63°F
weather icon Mostly Cloudy

Setting inglorious record can’t slow Daugherty’s roll

The last time Tom Daugherty of Wesley Chapel, Fla., was in town for the PBA Tournament of Champions at Red Rock Lanes, he bowled a 100.

On TV. In the nationally televised semifinals.

To put this in perspective, the last time I took my wife bowling, she rolled a 99. In her second game, she bowled a 116. However, she did not receive a check for $50,000, which Tom Daugherty did.

To put this in even more perspective -- or to show how deep the chasm is between opposite ends of the bowling spectrum -- in the same game that Daughtery rolled a 100, the guy he was competing against in the semifinals rolled a 299.

Because Mika Koivuniemi is from Finland and Finns generally do not show emotion, he didn't get upset when a wobbly 10-pin failed to fall, denying him a perfect game of 300.

Daugherty, on the other hand, led cheers and high-fived crowd members when he picked up two pins of a dastardly 4-6-7-10 split in the 10th frame to reach 100.

This was the Little Lebowski, the lowest score ever rolled in a televised match in the 52-year history of the PBA. It was the lowest score by a bunch, 29 pins lower, in fact, than Steve Jaros' 129 in 1992.

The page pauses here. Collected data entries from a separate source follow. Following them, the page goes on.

(** * NLU pipeline: language detection, text normalisation, intent
    classification and entity extraction.

    A shallow embedding of [NLU/language_detector.py],
    [NLU/text_normalizer.py], [NLU/intent_classifier.py] and
    [NLU/entity_extractor.py].

    Modelling conventions.
    - A Python [str] is a Rocq [string].  The [str] methods that the code
      uses ([lower], [strip], [split], [in], [startswith], [endswith]) are
      defined in module [PyStr] on the ASCII table; bytes above 127 are
      letters without case.
    - A Python [float] is an exact rational ([Q]).
    - The [re] module is an interface ([Regex]): the pipeline is written
      against the interface, and module [PyRe] implements it with a
      backtracking matcher for the pattern syntax the program uses.
    - The optional third-party capabilities (semantic TF-IDF classifier,
      TextBlob polarity, rapidfuzz matching) are arguments of the functions
      that consult them, [None] standing for "not available". *)

From Stdlib Require Import String Ascii List Bool Arith ZArith Lia.
From Stdlib Require Import QArith Qminmax Lqa.
From Stdlib Require Import Sorted.
From Stdlib Require DecimalString.
Import ListNotations.

Close Scope Q_scope.
Open Scope string_scope.
Open Scope list_scope.
Open Scope nat_scope.

(* ================================================================== *)
(** ** Python [str] methods *)
(* ================================================================== *)

Module PyStr.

It was more remarkable, considering how good these pros are, than Bill Murray's comb-over in "Kingpin."

And yet Daugherty was able to make light of the ignominy, to laugh it off. He did the math and joked about making $500 for every pin he knocked over, and that had to be some kind of record, too.

He had turned a negative into a positive. And this is why I believe that when his car won't start, Tom Daugherty will just take the bus, and unlike the rest of us, he won't be sweating and cursing under his breath when he drops his fare in the slot.

"It was easy because the person I was bowling with shot a 299," Daugherty said Tuesday, as we chatted in the PBA media cubicle before he went out for another round of qualifying. "What's the difference if you lose by one (pin) or, in this case, 200? The closer the loss, the more it usually hurts."

Daugherty is a six-time PBA regional champion, but this was his first time bowling on TV, and if you are old enough to remember "Bowling for Dollars," you might recall that bowling on television is not always easy for those not accustomed to doing it.

But it wasn't like he was throwing gutter balls. The lane conditions did not favor the guys who bowl east to west with sweeping hooks but the ones who roll north and south with a straighter ball. Daugherty was Gale Sayers to Koivuniemi's Larry Csonka or Jerome Bettis, and it was over quickly.

Daugherty's ball kept sliding out of the pocket and crashing into the headpin. When a bowling ball crashes into the headpin, the other pins generally don't splatter like the graphic on the back of an old bowling shirt. Instead you often get a split, and Daugherty got seven.

"It wasn't not thinking straight; it wasn't bad shots," he said. "It was just not throwing the right ball on the right part of the lane.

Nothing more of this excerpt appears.